Mekas composes the truth of the depressive experience formally through superimposition. At first, we are treated to a pitch-black visualscape with intervals of lightning. As that thunderous roar washes the environment in white light, harrowingly beautiful glimpses are revealed. He continues to talk more about the darkness in him, and then the superimposition sequence begins. An interview, someone posing with a book (that Mekas wrote?), from the airplane, moving landscape through a car, railway tracks left behind, balls of light, his child, a family or a friend, a flower pot, an empty apartment lit by the morning sun: all superimposed in groups, arranged in a sequence.

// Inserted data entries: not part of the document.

Lemma preset_scenario_returns_witness :
  "quantum_vacuum" ∈ presets /\
  well_typed "quantum_vacuum"
    {["psi_range" := KRange zero (literal 2 0)]} = true /\
  exists (w : list string) (r : gmap string value) (m ta : float)
         (analysis : string),
    simulate_scenario calculator "quantum_vacuum"
      {["psi_range" := KRange zero (literal 2 0)]} = (w, Return r) /\
    r !! "scenario" = Some (VStr "quantum_vacuum") /\
    r !! "parameters"
    = Some (VParams {["psi_range" := KRange zero (literal 2 0)]}) /\
    r !! "mu" = Some (VFloat m) /\
    r !! "tau" = Some (VFloat ta) /\
    r !! "analysis" = Some (VStr analysis) /\
    result (calculate_tau_from_mu calculator m) = Return ta /\
    dom r = {["scenario"; "parameters"; "mu"; "tau"; "analysis"]}.
Proof.
  split; [ exact quantum_vacuum_is_preset | ].
  split; [ reflexivity | ].
  apply (preset_scenario_returns "quantum_vacuum"
           {["psi_range" := KRange zero (literal 2 0)]}
           quantum_vacuum_is_preset).
  reflexivity.
Defined.


(** ** Validation *)

Lemma errors_sublist (b1 b2 b3 b4 b5 : bool) :
  append_if b5 msg_mu_tau
    (append_if b4 msg_rho
       (append_if b3 msg_t
          (append_if b2 msg_chi (append_if b1 msg_epsilon []))))
  `sublist_of` all_messages.
Proof.
  unfold all_messages.
  destruct b1, b2, b3, b4, b5; cbn [append_if app];
    repeat first [ apply sublist_nil
                 | apply sublist_skip
                 | apply sublist_cons ].
Qed.
(** * wunjo face swap: identity tracker and video / image orchestrators

    A shallow embedding of [deepfake/src/utils/faceswap.py]
    (class [FaceSwapDeepfake]) and the properties of its tracking and
    pipeline logic.

    Conventions of the embedding.
    - The detector, the similarity test, the content filter and the swap
      model live outside this file of the repository; they are fields of
      the record [FaceSwapDeepfake], the [self] of every method.
    - A Python [float] is an IEEE 754 binary64 number ([spec_float] with 53
      bits of precision); the arithmetic of the class on the selector, the
      image size and the centers is float arithmetic, each operation rounded
      to nearest, and raises where Python raises.
    - The boxes the detector returns are data from outside this file; their
      coordinates are taken as exact rationals ([Q]), and [int()] on them is
      truncation toward zero.
    - Frame numbers and list indices are natural numbers.
    - Python exceptions are the constructors of [exn]; a function that can
      raise returns a [result].
    - An entry of the input directory is a file name together with the image
      [cv2.imread] decodes from it; the directory [faceswap_frames] written by
      the threaded strategy is a finite map from file names to images. *)

From Stdlib Require Import ZArith QArith Qabs Lia Psatz.
From Stdlib Require Import SpecFloat.
From Stdlib Require Import Strings.Ascii Strings.String DecimalString DecimalN.
From stdpp Require Import base option list sorting gmap strings.

#[local] Open Scope Z_scope.
#[local] Open Scope string_scope.
#[local] Open Scope list_scope.

(** ** Exceptions *)

Inductive exn : Type :=
| FaceNotDetectedError (msg : string)
| ValueError (msg : string)
| IndexError
| ZeroDivisionError
| OverflowError
| CvError.

Inductive result (A : Type) : Type :=
| Ok (a : A)
| Raise (e : exn).
Arguments Ok {A} a.
Arguments Raise {A} e.

#[export] Instance result_ret : MRet result := fun A a => Ok a.
#[export] Instance result_bind : MBind result := fun A B f m =>
  match m with
  | Ok a => f a
  | Raise e => Raise e
  end.

#[export] Instance result_fmap : FMap result := fun A B f m =>
  match m with
  | Ok a => Ok (f a)
  | Raise e => Raise e
  end.

(** ** Numbers *)

(** Python's [int(q)]: truncation toward zero. *)
Definition py_int (q : Q) : Z := Z.quot (Qnum q) (Z.pos (Qden q)).

Definition Qltb (a b : Q) : bool := negb (Qle_bool b a).

(** *** Python's [float]: IEEE 754 binary64 *)

Definition float : Type := spec_float.

Definition fadd : float -> float -> float := SFadd 53 1024.
Definition fmul : float -> float -> float := SFmul 53 1024.
Definition fdiv : float -> float -> float := SFdiv 53 1024.
Definition fsqrt : float -> float := SFsqrt 53 1024.

(** [x < y] on floats. *)
Definition flt : float -> float -> bool := SFltb.

(** The float nearest to an integer. *)
Definition float_of_Z (z : Z) : float := binary_normalize 53 1024 z 0 false.

(** An [int] where a float is needed: [OverflowError] when it is too large
    for a float. *)
Definition float_of_int (z : Z) : result float :=
  match float_of_Z z with
  | S754_infinity _ => Raise OverflowError
  | x => Ok x
  end.

(** [x / y] on floats. *)
Definition truediv (x y : float) : result float :=
  match y with
  | S754_zero _ => Raise ZeroDivisionError
  | _ => Ok (fdiv x y)
  end.

(** [int(x)] on a float: truncation toward zero. *)
Definition int_of_float (x : float) : result Z :=
  match x with
  | S754_zero _ => Ok 0
  | S754_infinity _ => Raise OverflowError
  | S754_nan => Raise (ValueError "cannot convert float NaN to integer")
  | S754_finite s m e =>
      let magnitude := Z.shiftl (Z.pos m) e in
      Ok (if s then - magnitude else magnitude)
  end.

(** [math.sqrt(z)] on an [int]. *)
Definition math_sqrt (z : Z) : result float :=
  x ← float_of_int z;
  if flt x (float_of_Z 0) then Raise (ValueError "math domain error")
  else Ok (fsqrt x).

(** ** Face descriptors *)

Definition Emb : Type := list Q.

Record Face : Type := {
  bbox : Q * Q * Q * Q;
  gender : option Z;
  normed_embedding : Emb
}.

(** The user's crop selector, in canvas coordinates.  Its numbers are
    floats (a Python [int] below [2 ^ 53] acts in the operations of
    [get_real_crop_box] as the float of the same value). *)
Record SquareFace : Type := {
  sq_x : float;
  sq_y : float;
  canvasWidth : float;
  canvasHeight : float
}.

(** [x1 <= x_center <= x2 and y1 <= y_center <= y2] *)
Definition bbox_contains (b : Q * Q * Q * Q) (x_center y_center : Z) : bool :=
  let '(x1, y1, x2, y2) := b in
  Qle_bool x1 (inject_Z x_center) && Qle_bool (inject_Z x_center) x2
  && Qle_bool y1 (inject_Z y_center) && Qle_bool (inject_Z y_center) y2.

(** [get_center]: [int((x1 + x2) / 2), int((y1 + y2) / 2)] *)
Definition bbox_center (b : Q * Q * Q * Q) : Z * Z :=
  let '(x1, y1, x2, y2) := b in
  (py_int ((x1 + x2) / 2), py_int ((y1 + y2) / 2)).

Definition get_center (face : Face) : Z * Z := bbox_center (bbox face).

(** [math.sqrt((p1[0] - p2[0]) ** 2 + (p1[1] - p2[1]) ** 2)], on points with
    [int] coordinates. *)
Definition euclidean_distance (point1 point2 : Z * Z) : result float :=
  math_sqrt ((point1.1 - point2.1) ^ 2 + (point1.2 - point2.2) ^ 2).

(** [abs((x1 + x2) / 2 - x_center) + abs((y1 + y2) / 2 - y_center)] *)
Definition manhattan_distance (face : Face) (x_center y_center : Z) : Q :=
  let '(x1, y1, x2, y2) := bbox face in
  (Qabs ((x1 + x2) / 2 - inject_Z x_center)
   + Qabs ((y1 + y2) / 2 - inject_Z y_center))%Q.

(** [min(range(len(distances)), key=distances.__getitem__)]: the first index
    of a smallest element. *)
Fixpoint min_index_from (i : nat) (best : nat) (bestv : Q) (distances : list Q) : nat :=
  match distances with
  | [] => best
  | d :: rest =>
      if Qltb d bestv then min_index_from (S i) i d rest
      else min_index_from (S i) best bestv rest
  end.

Definition min_index (distances : list Q) : option nat :=
  match distances with
  | [] => None
  | d :: rest => Some (min_index_from 1 0%nat d rest)
  end.

(** [enumerate(l)] *)
Definition enumerate {A} (l : list A) : list (nat * A) := imap (fun i a => (i, a)) l.

(** [l[i]], raising [IndexError] out of range (indices are never negative
    here). *)
Definition getitem {A} (l : list A) (i : nat) : result A :=
  match l !! i with
  | Some a => Ok a
  | None => Raise IndexError
  end.

(** ** The class [FaceSwapDeepfake] *)

(** [frame.shape]: (height, width) of an image buffer. *)
Class Image (Frame : Type) : Type := shape : Frame -> Z * Z.

(** The fields of [self] that the tracking and pipeline code reads: the
    collaborators (detector and similarity test of [face_recognition], the
    content filter, the swap model) and the two options of [__init__]. *)
Record FaceSwapDeepfake (Frame : Type) : Type := {
  (** [self.face_recognition.get_faces(image)] *)
  get_faces : Frame -> list Face;
  (** [self.face_recognition.is_similar_face(embedding, history, coeff)] *)
  is_similar_face : Emb -> list Emb -> Q -> bool;
  (** [self.filter_model.status(frame)]: [true] when the frame is safe. *)
  filter_status : Frame -> bool;
  (** [self.face_swap_model.get(frame, face, source_face, paste_back=True)] *)
  face_swap_model_get : Frame -> Face -> Face -> Frame;
  similarface : bool;
  similar_coeff : Q
}.
Arguments get_faces {Frame} _ _.
Arguments is_similar_face {Frame} _ _ _ _.
Arguments filter_status {Frame} _ _.
Arguments face_swap_model_get {Frame} _ _ _ _.
Arguments similarface {Frame} _.
Arguments similar_coeff {Frame} _.

Section FaceSwap.

Context {Frame : Type} `{Image Frame} (self : FaceSwapDeepfake Frame).
(** * Greek word numerology: the calculator of [index.html]

    The page keeps two tables from Greek capital letters to the digits 1..9
    ([vowels], [consonants]) and their union ([alphabet_dict]); for each word it
    sums the letter values per table ([sumValues]) and reduces every sum to one
    digit by repeated digit summing ([reduceNumber]).

    Conventions of the embedding:
    - a JS object used as a table is a [gmap string Z]; [table[letter]] of a
      missing key is [undefined], here [None];
    - a word is the list of the one-code-point strings that [for (... of word)]
      yields, each written as its UTF-8 bytes (no such string names a property
      of [Object.prototype], so a missing key is never found up the chain);
    - the running total of [sumValues] is an integer of at most nine times the
      length of the word, far inside the integers that a Number holds exactly
      for any string an engine can hold: [total += v] is addition on [Z];
    - [reduceNumber] is a function of any Number, so its argument is a
      [number]: [Int z] for the Number whose value is the integer [z], or
      [NaN]. [toString] is modelled as ECMAScript defines
      [Number.prototype.toString]: all the digits up to
      [MAX_SAFE_INTEGER], the shortest decimal that reads back as the Number
      beyond it, exponent notation from [10 ^ 21] on;
    - the [while] loop takes fuel; [reduceNumber] runs it with enough.

    The reading of the input box (upper-casing, trimming, splitting at white
    space) and the HTML that [calculate] builds around the numbers are not
    modelled. *)

From Stdlib Require Import ZArith Ascii String List Lia.
From stdpp Require Import base numbers option list strings pretty gmap fin_maps.

Local Open Scope string_scope.
Local Open Scope Z_scope.

(** ** Tables *)

(** An object literal [{ k1: v1, k2: v2, ... }]: the properties are defined
    from left to right, a later one replacing an earlier one of the same
    name. *)
Definition object (props : list (string * Z)) : gmap string Z :=
  foldl (fun m kv => <[kv.1 := kv.2]> m) ∅ props.

Definition vowels : gmap string Z :=
  object [("Α", 1); ("Ε", 5); ("Η", 7); ("Ι", 9); ("Ο", 6); ("Υ", 2); ("Ω", 6)].

Definition consonants : gmap string Z :=
  object [("Β", 2); ("Γ", 3); ("Δ", 4); ("Ζ", 6); ("Θ", 8); ("Κ", 1); ("Λ", 2);
          ("Μ", 3); ("Ν", 4); ("Ξ", 5); ("Π", 7); ("Ρ", 8); ("Σ", 9); ("Τ", 1);
          ("Φ", 3); ("Χ", 4); ("Ψ", 5)].

(** [{ ...a, ...b }] copies the properties of [a], then those of [b] over
    them; stdpp's union prefers its left operand. *)
Definition spread (a b : gmap string Z) : gmap string Z := b ∪ a.

Definition alphabet_dict : gmap string Z := spread vowels consonants.

(** ** sumValues *)

(** [if (table[letter])]: [undefined] and [0] are falsy, every other number in
    a table is truthy. *)
Definition truthy (v : option Z) : bool :=
  match v with
  | Some z => negb (z =? 0)
  | None => false
  end.

(** One turn of the [for] loop: [total] after [letter]. A property that passed
    the test is read again for the addition. *)
Definition sumValues_step (table : gmap string Z) (total : Z) (letter : string) : Z :=
  if truthy (table !! letter)
  then total + default 0 (table !! letter)
  else total.

Definition sumValues (word : list string) (table : gmap string Z) : Z :=
  foldl (sumValues_step table) 0 word.

(** ** Numbers and their decimal form *)

Inductive number : Type :=
  | Int (z : Z)
  | NaN.

#[global] Instance number_eq_dec : EqDecision number.
Proof. solve_decision. Defined.

(** [Number.MAX_SAFE_INTEGER]: up to it every integer is a Number of its own
    and prints with all its digits. *)
Definition MAX_SAFE_INTEGER : Z := 2 ^ 53 - 1.

(** The Number nearest to the integer [v >= 0]: [v] itself below [2 ^ 53],
    beyond it the nearest multiple of [2 ^ e] that has a significand of 53
    bits, the even significand on a tie. *)
Definition to_double (v : Z) : Z :=
  if v <? 2 ^ 53 then v
  else
    let e := Z.log2 v - 52 in
    let q := Z.shiftr v e in
    let r := v - Z.shiftl q e in
    let half := 2 ^ (e - 1) in
    let q' := if (r <? half) || ((r =? half) && Z.even q) then q else q + 1 in
    Z.shiftl q' e.

(** The candidates that are multiples of [p] (a power of ten) around [x]: the
    one that reads back as [x], the nearer one when both do, the one with the
    even last digit on a tie. *)
Definition shortest_at (x p : Z) : option Z :=
  let lo := x / p * p in
  let hi := lo + p in
  match to_double lo =? x, to_double hi =? x with
  | true, true =>
      Some (if x - lo <? hi - x then lo
            else if hi - x <? x - lo then hi
            else if Z.even (lo / p) then lo else hi)
  | true, false => Some lo
  | false, true => Some hi
  | false, false => None
  end.

(** Fewest significant digits first: multiples of [10 ^ k], then of
    [10 ^ (k - 1)], ... *)
Fixpoint shortest_from (x : Z) (k : nat) : Z :=
  match shortest_at x (10 ^ Z.of_nat k) with
  | Some c => c
  | None =>
      match k with
      | O => x
      | S k' => shortest_from x k'
      end
  end.

(** The integer whose decimal digits [Number.prototype.toString] shows for the
    Number [x >= 0]: [x] itself up to [MAX_SAFE_INTEGER]; beyond it the
    decimal of fewest significant digits that reads back as [x], padded with
    zeros (where several have as few digits ECMAScript recommends, and
    engines take, the nearest). An integer that is no Number has no such
    decimal and is left as it is. *)
Definition printed (x : Z) : Z :=
  if x <=? MAX_SAFE_INTEGER then x
  else shortest_from x (String.length (pretty x) - 1).

(** [c] without its trailing zeros. *)
Fixpoint significand (fuel : nat) (c : Z) : Z :=
  match fuel with
  | O => c
  | S fuel' => if (0 <? c) && (c mod 10 =? 0) then significand fuel' (c / 10) else c
  end.

(** Exponent notation, for 22 digits and more: "d.ddde+NN", or "de+NN" with a
    single significant digit. *)
Definition exponential (c : Z) : string :=
  let digits := pretty c in
  match pretty (significand (String.length digits) c) with
  | String d EmptyString => String d ("e+" +:+ pretty (Z.of_nat (String.length digits) - 1))
  | String d rest => String d ("." +:+ rest +:+ "e+" +:+ pretty (Z.of_nat (String.length digits) - 1))
  | EmptyString => EmptyString
  end.

Definition toString_nonneg (x : Z) : string :=
  let c := printed x in
  if c <? 10 ^ 21 then pretty c else exponential c.

(** [n.toString()] *)
Definition toString (n : number) : string :=
  match n with
  | Int z => if z <? 0 then "-" +:+ toString_nonneg (- z) else toString_nonneg z
  | NaN => "NaN"
  end.

(** [s.split('')]: the characters of [s], one string each; here one [ascii]
    each, as [toString] is ASCII only. *)
Definition split (s : string) : list ascii := list_ascii_of_string s.

(** [Number(digit)] of a one-character string: a decimal digit is its value,
    white space is [0], anything else is [NaN]. *)
Definition Number (digit : ascii) : number :=
  let c := Z.of_N (N_of_ascii digit) in
  if (48 <=? c) && (c <=? 57) then Int (c - 48)
  else if ((9 <=? c) && (c <=? 13)) || (c =? 32) then Int 0
  else NaN.

(** [a + b] on Numbers. *)
Definition add (a b : number) : number :=
  match a, b with
  | Int x, Int y => Int (x + y)
  | _, _ => NaN
  end.

(** [n >= 10]: false for [NaN]. *)
Definition ge10 (n : number) : bool :=
  match n with
  | Int z => 10 <=? z
  | NaN => false
  end.

(** ** reduceNumber *)

(** The callback [(sum, digit) => sum + Number(digit)]. *)
Definition add_digit (sum : number) (digit : ascii) : number :=
  add sum (Number digit).

(** The body of the loop:
    [n.toString().split('').reduce(add_digit, 0)]. *)
Definition digit_sum (n : number) : number :=
  foldl add_digit (Int 0) (split (toString n)).

(** [while (n >= 10) { n = digit_sum n }; return n], with [fuel] bounding the
    number of passes: [None] when it runs out before the test fails. *)
Fixpoint reduceNumber_loop (fuel : nat) (n : number) : option number :=
  if ge10 n then
    match fuel with
    | O => None
    | S fuel' => reduceNumber_loop fuel' (digit_sum n)
    end
  else Some n.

There are two important observations here. First, the truth of the depressive experience lies in that it can affect anyone, especially the person where one does not assume depression. Mekas, with his achievements, the travel, friends and family, a life (appearing) well-satiated, still experiences depression. Next, he is clearly stagnant and desire movement (There must be something, somehow, I feel, very soon, something that should give me some sign to move one or another direction // I am walking like a somnambulist waiting for a secret signal, ready to go one or another way, listening into this huge white silence for the weakest sign or call). A superimposed frame is a compressed frame. Even more so when heterogeneous events are crammed together, trapped in one frame, frozen in time. A sequence of these compressed frames serves as the appropriate (brilliant) backdrop for the stagnant experience.